═════ Data section ═════

Lemma same_shape_lookup h h' q n :
  same_shape h h' → h !! q = Some n → ∃ n', h' !! q = Some n' ∧ static n' = static n.
Proof.
  unfold same_shape. intros Hs Hq. assert ((static <$> h') !! q = Some (static n)) as H
    by (by rewrite Hs, lookup_fmap, Hq).
  rewrite lookup_fmap in H. destruct (h' !! q); [|done]. cbn in H. apply (inj Some) in H. eauto.
Qed.

Lemma same_shape_insert h p n n' :
  h !! p = Some n → static n' = static n → same_shape h (<[p:=n']> h).
Proof.
  intros Hp Hs. unfold same_shape. rewrite fmap_insert, Hs.
  apply insert_id. by rewrite lookup_fmap, Hp.
Qed.

Lemma shape_same h h' par t : same_shape h h' → shape h par t → shape h' par t.
Proof.
  intros Hs. remember (length (ptrs t)) as m eqn:Hm. revert par t Hm.
  induction (lt_wf m) as [m _ IH]. intros par t -> Ht. inversion Ht as [? p ts n Hp Hpar Hc Hts]. subst.
  destruct (same_shape_lookup h h' p n Hs Hp) as (n' & Hp' & E).
  apply static_fields in E as (_ & _ & _ & _ & _ & _ & E7 & E8).
  econstructor; [exact Hp'|done|congruence|].
  apply Forall_forall. intros t Hin. rewrite Forall_forall in Hts.
  eapply IH; [|reflexivity|by apply Hts]. cbn. apply list_elem_of_split in Hin as (l1 & l2 & ->).
  rewrite flat_map_app. cbn. rewrite !length_app. lia.
Qed.

(** ** What a visit does *)

(** A subtree [t] of the heap, below [par], whose streams are all live. *)
Definition visit_pre (env : environment) (h : gmap ptr node) (par : option ptr) (t : tree) : Prop :=
  shape h par t ∧ heap_ok h ∧ NoDup (ptrs t) ∧
  (∀ pp, par = Some pp → (pp ∉ ptrs t) ∧ ∃ pn, h !! pp = Some pn ∧ tree_root t ∈ children pn) ∧
  (∀ q n, q ∈ ptrs t → h !! q = Some n → live env n).

(** No node of [l] may be scheduled. *)
Definition none_sendable (env : environment) (h : gmap ptr node) (l : list ptr) : Prop :=
  ∀ q n, q ∈ l → h !! q = Some n → sendable env n = false.

(** [r] is a node of [l] that may be scheduled, or nothing if there is none. *)
Definition picked (env : environment) (h : gmap ptr node) (l : list ptr) (r : option ptr) : Prop :=
  match r with
  | Some q => q ∈ l ∧ ∃ n, h !! q = Some n ∧ sendable env n = true
  | None => none_sendable env h l
  end.

(** Beside the subtree only the parent's turn changes; it moves on when nothing was found. *)
Definition visit_post (env : environment) (h : gmap ptr node) (par : option ptr) (t : tree)
    (r : option ptr) (h' : gmap ptr node) : Prop :=
  same_shape h h' ∧ heap_ok h' ∧
  (∀ q, q ∉ ptrs t → par <> Some q → h' !! q = h !! q) ∧
  (∀ pp pn, par = Some pp → h !! pp = Some pn →
     ∃ x, h' !! pp = Some (set_next pn x) ∧
       (r = None → x = (nextChild pn + 1) mod activeChildren pn)) ∧
  picked env h (ptrs t) r.

Lemma none_sendable_same env h h' l :
  same_shape h h' → none_sendable env h l → none_sendable env h' l.
Proof.
  intros Hs Hn q n' Hq Hq'. symmetry in Hs.
  destruct (same_shape_lookup h' h q n' Hs Hq') as (n & Hn' & E).
  rewrite <- (static_sendable env n n' E). by eapply Hn.
Qed.

Lemma picked_same env h h' l r : same_shape h h' → picked env h' l r → picked env h l r.
Proof.
  intros Hs. destruct r as [q|]; cbn.
  - intros (Hq & n' & Hq' & Hsend). symmetry in Hs.
    destruct (same_shape_lookup h' h q n' Hs Hq') as (n & Hn & E).
    split; [done|]. exists n. split; [done|]. by rewrite (static_sendable env n n' E).
  - apply none_sendable_same. by symmetry.
Qed.

Lemma visit_pre_same env h h' par t :
  same_shape h h' → heap_ok h' → visit_pre env h par t → visit_pre env h' par t.
Proof.
  intros Hs Hok (Hsh & _ & Hnd & Hpar & Hlive). split_and!; [by eapply shape_same|done|done|..].
  - intros pp Hpp. destruct (Hpar pp Hpp) as (? & pn & Hpn & Hin). split; [done|].
    destruct (same_shape_lookup h h' pp pn Hs Hpn) as (pn' & Hpn' & E).
    apply static_fields in E as (_ & _ & _ & _ & _ & _ & _ & E). rewrite <- E in Hin. eauto.
  - intros q n' Hq Hq'. symmetry in Hs.
    destruct (same_shape_lookup h' h q n' Hs Hq') as (n & Hn & E).
    eapply static_live; [exact E|by eapply Hlive].
Qed.

Lemma visit_pre_child env h par p ts t :
  visit_pre env h par (Node p ts) → t ∈ ts → visit_pre env h (Some p) t.
Proof.
  intros (Hsh & Hok & Hnd & Hpar & Hlive) Hin.
  inversion Hsh as [? ? ? n Hp Hpn Hc Hts]. subst. rewrite Forall_forall in Hts.
  cbn [ptrs] in Hnd, Hlive. apply NoDup_cons in Hnd as [Hnp Hnd].
  assert (∀ q, q ∈ ptrs t → q ∈ flat_map ptrs ts) as Hsub.
  { intros q Hq. apply list_elem_of_In, in_flat_map. exists t. by rewrite <- !list_elem_of_In. }
  split_and!; [by apply Hts|done| | |].
  - apply list_elem_of_split in Hin as (l1 & l2 & ->). rewrite flat_map_app in Hnd. cbn in Hnd.
    apply NoDup_app in Hnd as (_ & _ & Hnd). by apply NoDup_app in Hnd as (Hnd & _).
  - intros pp [= <-]. split; [intros Hq; by apply Hnp, Hsub|]. exists n. split; [done|].
    rewrite Hc. by apply list_elem_of_fmap_2.
  - intros q m Hq. apply Hlive. apply elem_of_cons. right. by apply Hsub.
Qed.

Lemma set_heap_id sch : set_heap sch (heap sch) = sch.
Proof. by destruct sch. Qed.

Lemma mod_len_ok n a :
  node_ok n → children n <> [] → mod_len a (children n) = Ok (a mod activeChildren n).
Proof.
  intros (_ & _ & Hac & Hlt & _) Hne. unfold mod_len.
  assert (0 < length (children n))%nat by (destruct (children n); [done|cbn; lia]).
  rewrite u16_id by (unfold is_u16; lia). rewrite <- Hac.
  destruct (Z.eqb_spec (activeChildren n) 0); [lia|done].
Qed.

Lemma set_next_ok n x :
  node_ok n → children n <> [] → node_ok (set_next n (x mod activeChildren n)).
Proof.
  intros (? & ? & Hac & ? & ? & ?) Hne.
  assert (0 < length (children n))%nat by (destruct (children n); [done|cbn; lia]).
  pose proof (Z.mod_pos_bound x (activeChildren n) ltac:(lia)).
  split_and!; cbn [set_next set_children quantum weight activeChildren children nextChild];
    try done; lia.
Qed.

Lemma end_visit_spec sch p strm n :
  heap sch !! p = Some n → heap_ok (heap sch) →
  (∀ pp, parent n = Some pp → ∃ pn, heap sch !! pp = Some pn ∧ p ∈ children pn) →
  ∃ h', end_visit sch p strm = Ok (strm, set_heap sch h') ∧ same_shape (heap sch) h' ∧ heap_ok h' ∧
    (∀ q, parent n <> Some q → h' !! q = heap sch !! q) ∧
    (∀ pp pn, parent n = Some pp → heap sch !! pp = Some pn →
       ∃ x, h' !! pp = Some (set_next pn x) ∧
         (strm = None → x = (nextChild pn + 1) mod activeChildren pn)).
Proof.
  intros Hp Hok Hpar. unfold end_visit, deref. rewrite Hp. cbn [mbind result_bind].
  destruct (parent n) as [pp|].
  2:{ exists (heap sch). rewrite set_heap_id. by split_and!. }
  destruct (Hpar pp eq_refl) as (pn & Hpn & Hin). rewrite Hpn. cbn [mbind result_bind].
  pose proof (Hok pp pn Hpn) as Hpok.
  assert (children pn <> []) as Hne by (intros E; rewrite E in Hin; by apply elem_of_nil in Hin).
  pose proof Hpok as (_ & _ & Hac & Hlt & Hn0 & Hnx). specialize (Hnx Hne).
  rewrite mod_len_ok by done. rewrite (u16_id (nextChild pn + 1)) by (unfold is_u16; lia).
  destruct (_ && _) eqn:Eadv; cbn [mbind result_bind].
  - eexists. split; [done|]. split_and!.
    + by eapply same_shape_insert.
    + apply map_Forall_insert_2; [by apply set_next_ok|done].
    + intros q Hq. apply lookup_insert_ne. congruence.
    + intros pp' pn' [= <-] Hpn'. simplify_eq. rewrite lookup_insert_eq. eauto.
  - exists (heap sch). rewrite set_heap_id. split_and!; try done.
    intros pp' pn' [= <-] Hpn'. simplify_eq. exists (nextChild pn).
    split; [rewrite Hpn; by destruct pn|]. intros ->.
    destruct (length (children pn)) eqn:El; [by apply nil_length_inv in El|done].
Qed.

═════

**Problem details**
Return the entries above unchanged, starting at the first line and stopping after the line with "shape h par t ∧".

**Solution to the exercise**
Lemma same_shape_lookup h h' q n :
  same_shape h h' → h !! q = Some n → ∃ n', h' !! q = Some n' ∧ static n' = static n.
Proof.
  unfold same_shape. intros Hs Hq. assert ((static <$> h') !! q = Some (static n)) as H
    by (by rewrite Hs, lookup_fmap, Hq).
  rewrite lookup_fmap in H. destruct (h' !! q); [|done]. cbn in H. apply (inj Some) in H. eauto.
Qed.

Lemma same_shape_insert h p n n' :
  h !! p = Some n → static n' = static n → same_shape h (<[p:=n']> h).
Proof.
  intros Hp Hs. unfold same_shape. rewrite fmap_insert, Hs.
  apply insert_id. by rewrite lookup_fmap, Hp.
Qed.

Lemma shape_same h h' par t : same_shape h h' → shape h par t → shape h' par t.
Proof.
  intros Hs. remember (length (ptrs t)) as m eqn:Hm. revert par t Hm.
  induction (lt_wf m) as [m _ IH]. intros par t -> Ht. inversion Ht as [? p ts n Hp Hpar Hc Hts]. subst.
  destruct (same_shape_lookup h h' p n Hs Hp) as (n' & Hp' & E).
  apply static_fields in E as (_ & _ & _ & _ & _ & _ & E7 & E8).
  econstructor; [exact Hp'|done|congruence|].
  apply Forall_forall. intros t Hin. rewrite Forall_forall in Hts.
  eapply IH; [|reflexivity|by apply Hts]. cbn. apply list_elem_of_split in Hin as (l1 & l2 & ->).
  rewrite flat_map_app. cbn. rewrite !length_app. lia.
Qed.

(** ** What a visit does *)

(** A subtree [t] of the heap, below [par], whose streams are all live. *)
Definition visit_pre (env : environment) (h : gmap ptr node) (par : option ptr) (t : tree) : Prop :=
  shape h par t ∧ heap_ok h ∧ NoDup (ptrs t) ∧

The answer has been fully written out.